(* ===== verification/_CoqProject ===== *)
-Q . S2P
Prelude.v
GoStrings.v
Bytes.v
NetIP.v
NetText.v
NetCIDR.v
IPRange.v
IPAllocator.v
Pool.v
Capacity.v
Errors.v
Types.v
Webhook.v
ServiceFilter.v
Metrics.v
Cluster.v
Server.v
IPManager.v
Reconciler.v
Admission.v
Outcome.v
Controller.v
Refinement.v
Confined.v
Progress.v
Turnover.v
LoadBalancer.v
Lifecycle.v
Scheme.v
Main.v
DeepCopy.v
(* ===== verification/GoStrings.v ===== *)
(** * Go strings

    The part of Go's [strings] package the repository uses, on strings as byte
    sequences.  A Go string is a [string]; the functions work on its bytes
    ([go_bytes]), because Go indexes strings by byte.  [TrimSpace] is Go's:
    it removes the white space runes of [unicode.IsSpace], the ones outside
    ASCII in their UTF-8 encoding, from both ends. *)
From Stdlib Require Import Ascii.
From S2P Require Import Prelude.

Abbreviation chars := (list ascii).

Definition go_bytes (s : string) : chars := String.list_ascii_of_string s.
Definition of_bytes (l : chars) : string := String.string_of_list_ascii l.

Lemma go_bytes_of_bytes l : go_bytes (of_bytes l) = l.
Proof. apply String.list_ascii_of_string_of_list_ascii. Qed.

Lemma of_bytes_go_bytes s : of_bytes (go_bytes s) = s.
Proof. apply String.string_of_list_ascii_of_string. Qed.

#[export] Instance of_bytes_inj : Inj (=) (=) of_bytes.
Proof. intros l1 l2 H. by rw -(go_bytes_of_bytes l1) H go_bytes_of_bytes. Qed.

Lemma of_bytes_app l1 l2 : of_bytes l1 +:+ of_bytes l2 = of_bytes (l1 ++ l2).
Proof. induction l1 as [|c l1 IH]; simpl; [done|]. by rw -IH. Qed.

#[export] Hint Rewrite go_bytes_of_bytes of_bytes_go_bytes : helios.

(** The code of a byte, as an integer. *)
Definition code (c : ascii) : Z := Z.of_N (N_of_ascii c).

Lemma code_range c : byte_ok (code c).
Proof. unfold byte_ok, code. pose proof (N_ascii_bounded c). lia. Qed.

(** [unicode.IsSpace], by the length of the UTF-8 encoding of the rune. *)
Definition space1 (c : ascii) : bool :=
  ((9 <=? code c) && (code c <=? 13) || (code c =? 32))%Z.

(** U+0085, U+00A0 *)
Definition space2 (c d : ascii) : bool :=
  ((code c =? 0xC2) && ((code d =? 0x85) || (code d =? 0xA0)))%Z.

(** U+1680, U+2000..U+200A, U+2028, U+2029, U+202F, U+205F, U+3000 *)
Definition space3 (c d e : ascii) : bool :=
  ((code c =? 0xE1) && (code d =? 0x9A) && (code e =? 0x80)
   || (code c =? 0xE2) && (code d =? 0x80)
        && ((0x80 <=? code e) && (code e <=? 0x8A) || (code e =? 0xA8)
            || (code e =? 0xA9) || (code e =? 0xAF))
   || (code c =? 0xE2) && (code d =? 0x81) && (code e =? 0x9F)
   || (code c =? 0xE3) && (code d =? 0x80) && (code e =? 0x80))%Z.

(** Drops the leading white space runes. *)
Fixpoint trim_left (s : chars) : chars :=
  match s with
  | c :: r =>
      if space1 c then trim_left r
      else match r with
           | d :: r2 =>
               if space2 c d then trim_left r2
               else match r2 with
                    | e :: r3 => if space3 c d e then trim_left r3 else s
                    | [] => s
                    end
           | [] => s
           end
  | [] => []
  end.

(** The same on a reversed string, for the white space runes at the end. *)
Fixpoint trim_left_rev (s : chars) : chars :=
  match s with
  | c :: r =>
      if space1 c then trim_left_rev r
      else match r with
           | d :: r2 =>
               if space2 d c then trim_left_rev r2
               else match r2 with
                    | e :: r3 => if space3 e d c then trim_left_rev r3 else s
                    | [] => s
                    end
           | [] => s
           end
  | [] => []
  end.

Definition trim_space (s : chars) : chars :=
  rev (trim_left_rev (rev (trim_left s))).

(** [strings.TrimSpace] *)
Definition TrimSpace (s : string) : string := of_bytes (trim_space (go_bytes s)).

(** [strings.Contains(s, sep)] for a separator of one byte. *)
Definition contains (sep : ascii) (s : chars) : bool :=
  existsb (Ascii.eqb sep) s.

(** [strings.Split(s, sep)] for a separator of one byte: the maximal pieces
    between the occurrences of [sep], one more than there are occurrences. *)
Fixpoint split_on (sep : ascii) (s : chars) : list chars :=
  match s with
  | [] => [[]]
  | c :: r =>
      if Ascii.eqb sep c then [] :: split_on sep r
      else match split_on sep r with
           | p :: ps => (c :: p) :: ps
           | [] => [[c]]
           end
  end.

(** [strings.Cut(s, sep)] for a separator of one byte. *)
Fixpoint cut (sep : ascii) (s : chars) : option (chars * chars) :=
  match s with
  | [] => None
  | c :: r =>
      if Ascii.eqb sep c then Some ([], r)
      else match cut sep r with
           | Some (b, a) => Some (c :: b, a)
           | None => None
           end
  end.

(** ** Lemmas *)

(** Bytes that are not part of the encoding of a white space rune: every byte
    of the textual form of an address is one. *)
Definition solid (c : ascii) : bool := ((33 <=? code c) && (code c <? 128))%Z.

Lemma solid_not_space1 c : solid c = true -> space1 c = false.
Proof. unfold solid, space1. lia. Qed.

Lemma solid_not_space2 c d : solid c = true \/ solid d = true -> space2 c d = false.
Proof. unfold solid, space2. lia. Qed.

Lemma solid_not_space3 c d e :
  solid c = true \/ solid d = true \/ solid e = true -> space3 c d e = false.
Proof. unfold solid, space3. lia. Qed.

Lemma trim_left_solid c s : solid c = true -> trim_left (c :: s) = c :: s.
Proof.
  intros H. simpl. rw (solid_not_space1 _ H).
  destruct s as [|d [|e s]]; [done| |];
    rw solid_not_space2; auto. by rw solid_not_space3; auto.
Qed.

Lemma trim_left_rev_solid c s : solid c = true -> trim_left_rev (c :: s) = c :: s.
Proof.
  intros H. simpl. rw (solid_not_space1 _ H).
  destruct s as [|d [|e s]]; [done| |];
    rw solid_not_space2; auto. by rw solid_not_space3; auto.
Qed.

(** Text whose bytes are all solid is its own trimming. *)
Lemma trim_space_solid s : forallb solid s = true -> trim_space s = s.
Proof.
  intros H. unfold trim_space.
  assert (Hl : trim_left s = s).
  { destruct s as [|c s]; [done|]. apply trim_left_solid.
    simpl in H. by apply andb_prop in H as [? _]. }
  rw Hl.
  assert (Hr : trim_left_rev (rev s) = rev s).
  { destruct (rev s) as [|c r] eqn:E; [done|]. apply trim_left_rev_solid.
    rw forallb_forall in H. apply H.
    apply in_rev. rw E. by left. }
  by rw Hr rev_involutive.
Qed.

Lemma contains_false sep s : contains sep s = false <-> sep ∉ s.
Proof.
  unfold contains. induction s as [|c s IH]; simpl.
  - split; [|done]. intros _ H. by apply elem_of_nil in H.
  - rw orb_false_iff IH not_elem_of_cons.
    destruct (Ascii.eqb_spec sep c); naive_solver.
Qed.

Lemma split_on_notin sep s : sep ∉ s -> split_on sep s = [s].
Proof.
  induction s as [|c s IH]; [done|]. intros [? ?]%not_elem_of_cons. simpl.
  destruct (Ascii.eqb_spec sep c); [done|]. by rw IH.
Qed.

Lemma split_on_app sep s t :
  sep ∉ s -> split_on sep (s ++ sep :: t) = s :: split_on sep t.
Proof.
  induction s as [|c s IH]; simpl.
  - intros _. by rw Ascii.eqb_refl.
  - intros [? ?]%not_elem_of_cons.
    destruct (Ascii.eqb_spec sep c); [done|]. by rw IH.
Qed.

·····

**Problem description:**
Look above for the line that contains "(* ===== verification/GoStrings.v ===== *)". Starting there, transcribe every line exactly until you have copied the line that contains "Definition go_bytes (s".

**Worked solution:**
(* ===== verification/GoStrings.v ===== *)
(** * Go strings

    The part of Go's [strings] package the repository uses, on strings as byte
    sequences.  A Go string is a [string]; the functions work on its bytes
    ([go_bytes]), because Go indexes strings by byte.  [TrimSpace] is Go's:
    it removes the white space runes of [unicode.IsSpace], the ones outside
    ASCII in their UTF-8 encoding, from both ends. *)
From Stdlib Require Import Ascii.
From S2P Require Import Prelude.

Abbreviation chars := (list ascii).

Definition go_bytes (s : string) : chars := String.list_ascii_of_string s.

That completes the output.